Nous voulons accueillir à la fois les structures libérales mais aussi les radiologues hospitaliers
WUD. Quel rôle joue Nehs dans ce GIE ?
D. S. Nehs est dans le réseau, à hauteur de 40% uniquement. Mais Serenice est un outil qui appartient à 60% aux radiologues. Nous nous appuyons donc sur un bouquet de services extrêmement large, afin de libérer le médecin de toutes les taches non médicales. Nous avons aussi identifié une autre problématique : les jeunes radiologues. Il n’est pas normal que les jeunes professionnels de la radiologie choisissent à 90% le salariat libéral. Typiquement, nous nous sommes rapprochés d’associations de jeunes radiologues et nous allons leur proposer en partenariat avec la société française de radiologie, une formation sur les sujets liés à l’entreprise. Nous pensons que nous pouvons avoir une contribution intéressante sur ce sujet. En les intégrant dans une communauté de 1000 radiologues, en leur prodiguant une formation qu’ils n’ont pas reçue, ils auront plus de perspectives de choix.
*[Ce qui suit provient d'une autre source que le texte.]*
Lemma lastLine_without (s : jsstring) :
  includesUnit s TextSymbol.LF = false -> lastLine s = s.
Proof.
  intros H; unfold lastLine; rewrite (split_without _ _ H); reflexivity.
Qed.

(** *** The whole of [tokenize] *)

Lemma tokenize_inv fuel text filterTypes lx c lx' :
  tokenize fuel text filterTypes lx = Some (c, lx') ->
  exists c0,
    whileLoop fuel text (restart lx) = Some (c0, lx')
    /\ Reached text lx lx'
    /\ stopsAt text c0 lx'
    /\ match c0 with
       | Normal _ => c = Normal (filter (kept filterTypes) (tokens lx'))
       | Throw e => c = Throw e
       end.
Proof.
  unfold tokenize.
  destruct (whileLoop fuel text (restart lx)) as [[c0 lx1]|] eqn:E;
    [|discriminate].
  destruct (whileLoop_Reached _ _ _ _ _ _ (Reached_restart text lx) E)
    as (HR & Hstop).
  destruct c0 as [[]|e]; intros H; injection H as <- <-;
    [exists (Normal tt) | exists (Throw e)]; auto.
Qed.

End WithValue.
End LexerFacts.

(** * Facts about the patterns of the examples *)

Module PatternFacts.
Import Lexer Scan Patterns.

Local Arguments N.eqb : simpl never.

Lemma takeWhile_prefix (P : N -> bool) (s : jsstring) :
  firstn (List.length (takeWhile P s)) s = takeWhile P s.
Proof.
  induction s as [|c s IH]; simpl; [reflexivity|].
  destruct (P c); simpl; [rewrite IH|]; reflexivity.
Qed.

Lemma classPlusFrom_sound (P : N -> bool) (s : jsstring) :
  forall i m, classPlusFrom P s i = Some m ->
    i <= index m
    /\ firstn (List.length (matched m)) (skipn (index m - i) s) = matched m.
Proof.
  induction s as [|c s IH]; intros i m; simpl; [discriminate|].
  destruct (P c).
  - intros H; injection H as <-; simpl; split; [lia|].
    rewrite Nat.sub_diag; simpl; rewrite takeWhile_prefix; reflexivity.
  - intros H; apply IH in H as (Hle & E); split; [lia|].
    replace (index m - i) with (S (index m - S i)) by lia; exact E.
Qed.

Lemma classPlus_substringAt (P : N -> bool) : substringAt (classPlus P).
Proof.
  intros s m H; apply classPlusFrom_sound in H as (_ & E).
  rewrite Nat.sub_0_r in E; exact E.
Qed.

Lemma classPlus_neverEmpty (P : N -> bool) : neverEmpty (classPlus P).
Proof.
  unfold classPlus; intros s; generalize 0; induction s as [|c s IH];
    intros i m; simpl; [discriminate|].
  destruct (P c); [intros H; injection H as <-; discriminate | apply IH].
Qed.

Lemma isPrefix_firstn (p s : jsstring) :
  isPrefix p s = true -> firstn (List.length p) s = p.
Proof.
  revert s; induction p as [|x p IH]; intros [|y s]; simpl;
    try reflexivity; try discriminate.
  intros H; apply andb_true_iff in H as (Hx & Hp).
  apply N.eqb_eq in Hx; subst; rewrite (IH _ Hp); reflexivity.
Qed.

Lemma literalFrom_sound (p s : jsstring) :
  forall i m, literalFrom p s i = Some m ->
    matched m = p /\ i <= index m
    /\ firstn (List.length p) (skipn (index m - i) s) = p.
Proof.
  induction s as [|c s IH]; intros i m; simpl.
  - destruct (isPrefix p []) eqn:E; [|discriminate].
    intros H; injection H as <-; simpl; repeat split; [lia|].
    rewrite Nat.sub_diag; apply isPrefix_firstn; exact E.
  - destruct (isPrefix p (c :: s)) eqn:E.
    + intros H; injection H as <-; simpl; repeat split; [lia|].
      rewrite Nat.sub_diag; apply isPrefix_firstn; exact E.
    + intros H; apply IH in H as (Hm & Hle & Hp); repeat split;
        [exact Hm | lia |].
      replace (index m - i) with (S (index m - S i)) by lia; exact Hp.
Qed.

Lemma literal_substringAt (p : jsstring) : substringAt (literal p).
Proof.
  intros s m H; apply literalFrom_sound in H as (-> & _ & E).
  rewrite Nat.sub_0_r in E; exact E.
Qed.
(** * palettegen: a shallow embedding of [src/main.py] and its properties

    The program clusters the pixels of an image into five centroids,
    orders them by luminance, derives a palette of eleven named hex
    colours and writes it in two text formats.

    Numbers.  Centroids and the intermediate values of the colour
    arithmetic are Python floats; they are embedded as rationals [Q] with
    exact arithmetic.  Every double is a rational, and [int()] on a float
    is exactly truncation toward zero of that rational, so the integer
    conversions are embedded exactly; the products and quotients are the
    exact ones, without the rounding of IEEE arithmetic.

    Exceptions are values of [exn] carried by [result]; the file system
    and the standard output are an explicit [world]. *)

From Stdlib Require Import ZArith QArith Qround Qminmax Qabs Lqa Lia Ascii String.
From stdpp Require Import gmap strings list fin_maps sorting.

Local Open Scope Z_scope.

(** ** Exceptions *)

Inductive exn : Type :=
  | KeyError (key : string)
  | IndexError
  | ZeroDivisionError
  | ImageLoadError
  | ClusteringError
  | IsADirectoryError (path : string)
  | FileExistsError (path : string).

Inductive result (A : Type) : Type :=
  | Ok (a : A)
  | Raise (e : exn).
Arguments Ok {A} a.
Arguments Raise {A} e.

#[global] Instance result_ret : MRet result := @Ok.
#[global] Instance result_bind : MBind result := fun A B k m =>
  match m with
  | Ok a => k a
  | Raise e => Raise e
  end.

Fixpoint mapM {A B : Type} (f : A -> result B) (l : list A) : result (list B) :=
  match l with
  | [] => Ok []
  | x :: l' => y ← f x; ys ← mapM f l'; Ok (y :: ys)
  end.

(** ** Python primitives used by the program *)

(** [l[i]] on a list, with Python's negative indices. *)
Definition py_index {A : Type} (l : list A) (i : Z) : result A :=
  let n := Z.of_nat (length l) in
  let j := if i <? 0 then i + n else i in
  if (0 <=? j) && (j <? n) then
    match l !! Z.to_nat j with
    | Some x => Ok x
    | None => Raise IndexError
    end
  else Raise IndexError.

(** [int(x)] on a float: truncation toward zero. *)
Definition py_int (x : Q) : Z := Z.quot (Qnum x) (Z.pos (Qden x)).

(** [a / b] on floats. *)
Definition py_div (a b : Q) : result Q :=
  if Qeq_bool b 0 then Raise ZeroDivisionError else Ok (a / b)%Q.

(** [x % 1.0]: Python's modulo has the sign of the divisor. *)
Definition py_mod1 (x : Q) : Q := (x - inject_Z (Qfloor x))%Q.

Definition digit_char (d : Z) : ascii :=
  nth (Z.to_nat d)
    ["0"; "1"; "2"; "3"; "4"; "5"; "6"; "7"; "8"; "9";
     "a"; "b"; "c"; "d"; "e"; "f"]%char "0"%char.

Fixpoint digits_go (base : Z) (fuel : nat) (n : Z) (acc : string) : string :=
  match fuel with
  | O => acc
  | S fuel' =>
      let acc' := String (digit_char (n mod base)) acc in
      if n / base =? 0 then acc' else digits_go base fuel' (n / base) acc'
  end.

(** The digits of [n >= 0] in base 10 or 16, most significant first. *)
Definition digits (base : Z) (n : Z) : string :=
  digits_go base (S (Z.to_nat (Z.log2 n))) n "".

(** [str(n)] for an int, as an f-string renders it. *)
Definition py_str (n : Z) : string :=
  if n <? 0 then "-" +:+ digits 10 (- n) else digits 10 n.

(** ["{:02x}".format(n)]: lowercase hex, zero-padded to width two, the sign
    counted in the width. *)
Definition format_02x (n : Z) : string :=
  if n <? 0 then "-" +:+ digits 16 (- n)
  else
    let s := digits 16 n in
    if (String.length s <? 2)%nat then "0" +:+ s else s.

(** ["#{:02x}{:02x}{:02x}".format(r, g, b)]. *)
Definition format_rgb (rgb : Z * Z * Z) : string :=
  let '(r, g, b) := rgb in
  "#" +:+ format_02x r +:+ format_02x g +:+ format_02x b.

(** ** colorsys (Python standard library), in exact arithmetic *)

Definition rgb_to_hls (r g b : Q) : result (Q * Q * Q) :=
  let maxc := Qmax (Qmax r g) b in
  let minc := Qmin (Qmin r g) b in
  let sumc := (maxc + minc)%Q in
  let rangec := (maxc - minc)%Q in
  let l := (sumc / 2)%Q in
  if Qeq_bool minc maxc then Ok (0%Q, l, 0%Q)
  else
    s ← (if Qle_bool l (1 # 2) then py_div rangec sumc
         else py_div rangec (2 - maxc - minc)%Q);
    rc ← py_div (maxc - r)%Q rangec;
    gc ← py_div (maxc - g)%Q rangec;
    bc ← py_div (maxc - b)%Q rangec;
    let h := if Qeq_bool r maxc then (bc - gc)%Q
             else if Qeq_bool g maxc then (2 + rc - bc)%Q
             else (4 + gc - rc)%Q in
    Ok (py_mod1 (h / 6)%Q, l, s).

Definition Qlt_bool (x y : Q) : bool := negb (Qle_bool y x).

Definition _v (m1 m2 hue : Q) : Q :=
  let hue := py_mod1 hue in
  if Qlt_bool hue (1 # 6) then (m1 + (m2 - m1) * hue * 6)%Q
  else if Qlt_bool hue (1 # 2) then m2
  else if Qlt_bool hue (2 # 3) then (m1 + (m2 - m1) * ((2 # 3) - hue) * 6)%Q
  else m1.

Definition hls_to_rgb (h l s : Q) : Q * Q * Q :=
  if Qeq_bool s 0 then (l, l, l)
  else
    let m2 := if Qle_bool l (1 # 2) then (l * (1 + s))%Q
              else (l + s - l * s)%Q in
    let m1 := (2 * l - m2)%Q in
    (_v m1 m2 (h + (1 # 3))%Q, _v m1 m2 h, _v m1 m2 (h - (1 # 3))%Q).

(** ** extract_colors: the part after clustering *)

Definition color : Type := Q * Q * Q.

Definition luminance (c : color) : Q :=
  let '(r, g, b) := c in
  ((2126 # 10000) * r + (7152 # 10000) * g + (722 # 10000) * b)%Q.

(** [sorted(l, key=key)]: Python's sort is stable, and a stable sort has
    one possible result, the one of this insertion sort. *)
Section Sorted.
Context {A : Type} (key : A -> Q).

Fixpoint insert_by (x : A) (l : list A) : list A :=
  match l with
  | [] => [x]
  | y :: l' =>
      if Qle_bool (key x) (key y) then x :: l else y :: insert_by x l'
  end.

Fixpoint sorted (l : list A) : list A :=
  match l with
  | [] => []
  | x :: l' => insert_by x (sorted l')
  end.

End Sorted.

Definition tweak_saturation (rgb : color) (factor : Q) : result (Z * Z * Z) :=
  let '(r0, g0, b0) := rgb in
  let r := (r0 / 255)%Q in
  let g := (g0 / 255)%Q in
  let b := (b0 / 255)%Q in
  '(h, l, s) ← rgb_to_hls r g b;
  let s := Qmin (Qmax (s * factor) 0) 1 in
  let '(r, g, b) := hls_to_rgb h l s in
  Ok (py_int (r * 255), py_int (g * 255), py_int (b * 255)).

Definition shade_factors : list Q :=
  [1 # 2; 3 # 4; 1; 5 # 4; 3 # 2; 7 # 4; 2; 5 # 2]%Q.

(** [[int(c) for c in center]] *)
Definition int_channels (c : color) : Z * Z * Z :=
  let '(r, g, b) := c in (py_int r, py_int g, py_int b).

(** [for i, shade in enumerate(shades, start=i): palette[f"shade{9 - i}"] = ...] *)
Fixpoint assign_shades (i : Z) (shades : list (Z * Z * Z))
    (palette : gmap string string) : gmap string string :=
  match shades with
  | [] => palette
  | shade :: rest =>
      assign_shades (i + 1) rest
        (<["shade" +:+ py_str (9 - i) := format_rgb shade]> palette)
  end.

(** Lines 24-56 of [extract_colors], from [clt.cluster_centers_] on. *)
Definition compose_palette (cluster_centers : list color)
    : result (gmap string string) :=
  let centers := sorted luminance cluster_centers in
  c0 ← py_index centers 0;
  c4 ← py_index centers (-1);
  c3 ← py_index centers (-2);
  let palette : gmap string string :=
    <["foreground-alt" := format_rgb (int_channels c3)]>
      (<["foreground" := format_rgb (int_channels c4)]>
         (<["background" := format_rgb (int_channels c0)]> ∅)) in
  shades ← mapM (fun factor => c1 ← py_index centers 1;
                                tweak_saturation c1 factor) shade_factors;
  Ok (assign_shades 1 shades palette).

Definition ex_centers : list color :=
  [(0, 0, 0); (255, 255, 255); (128, 128, 128); (10, 10, 10); (245, 245, 245)]%Q.


(** ** The world: files, directories and the standard output *)

Record world : Type := World {
  files : gmap string string;
  dirs : gset string;
  stdout : list string
}.

Definition nl : string := String "010"%char "".

(** [print(s)] *)
Definition print (s : string) (w : world) : world :=
  World (files w) (dirs w) (stdout w ++ [s]).

(** [os.path.exists(path)] *)
Definition path_exists (path : string) (w : world) : bool :=
  bool_decide (path ∈ dom (files w)) || bool_decide (path ∈ dirs w).

(** [with open(path, "w") as f: f.write(content)]: the file is created or
    truncated; opening a directory fails. *)
Definition write_file (path content : string) (w : world) : result unit * world :=
  if bool_decide (path ∈ dirs w) then (Raise (IsADirectoryError path), w)
  else (Ok (), World (<[path := content]> (files w)) (dirs w) (stdout w)).

(** [os.makedirs(path, exist_ok=True)]; directories are recorded by their
    full path. *)
Definition makedirs (path : string) (w : world) : result unit * world :=
  if bool_decide (path ∈ dom (files w)) then (Raise (FileExistsError path), w)
  else (Ok (), World (files w) ({[path]} ∪ dirs w) (stdout w)).

Fixpoint ends_with (c : ascii) (s : string) : bool :=
  match s with
  | EmptyString => false
  | String a EmptyString => bool_decide (a = c)
  | String _ s' => ends_with c s'
  end.

(** [os.path.join(a, b)] (posixpath) *)
Definition path_join (a b : string) : string :=
  if String.prefix "/" b then b
  else if bool_decide (a = "") || ends_with "/"%char a then a +:+ b
  else a +:+ "/" +:+ b.

(** ** The serializers *)

(** [palette[key]] *)
Definition getitem (palette : gmap string string) (key : string) : result string :=
  match palette !! key with
  | Some v => Ok v
  | None => Raise (KeyError key)
  end.

(** [palette.get(key, default)] *)
Definition get (palette : gmap string string) (key default : string) : string :=
  match palette !! key with
  | Some v => v
  | None => default
  end.

(** [not palette], for a palette that is [None] or a dict. *)
Definition falsy (palette : option (gmap string string)) : bool :=
  match palette with
  | None => true
  | Some m => bool_decide (m = ∅)
  end.

(** A section of a [ConfigParser]: options in insertion order, an option
    with value [None] being written as its bare name. *)
Definition section : Type := list (string * option string).

(** [config["color"][key] = value].  The parser stores a value as it is
    given; it refuses values with a malformed ['%'] interpolation, which
    the hex colours of a palette never contain, so the properties of the
    INI writer are stated for palettes whose values are hex colours. *)
Fixpoint set_option (key : string) (value : string) (sec : section) : section :=
  match sec with
  | [] => [(key, Some value)]
  | (k, v) :: sec' =>
      if bool_decide (k = key) then (k, Some value) :: sec'
      else (k, v) :: set_option key value sec'
  end.

(** [str(value).replace("\n", "\n\t")], as [ConfigParser.write] does. *)
Fixpoint indent_newlines (s : string) : string :=
  match s with
  | EmptyString => EmptyString
  | String a s' =>
      if bool_decide (a = "010"%char)
      then String a (String "009"%char (indent_newlines s'))
      else String a (indent_newlines s')
  end.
WUD. Comment adhère-t-on à Serenice ?
D. S. Il existe un droit d’adhésion pour les structures de radiologie libérales, et une adhésion pour les professionnels de la radiologie, qu’ils soient libéraux ou hospitaliers. Pour les structures, le coût d’adhésion sera fonction du chiffre d’affaires, et il faut aussi compter sur une cotisation individuelle par radiologue. Nous voulons accueillir à la fois les structures libérales mais aussi les radiologues hospitaliers. Les hôpitaux ne pourront pas adhérer au GIE mais les radiologues, oui. Les internes sont accueillis gratuitement.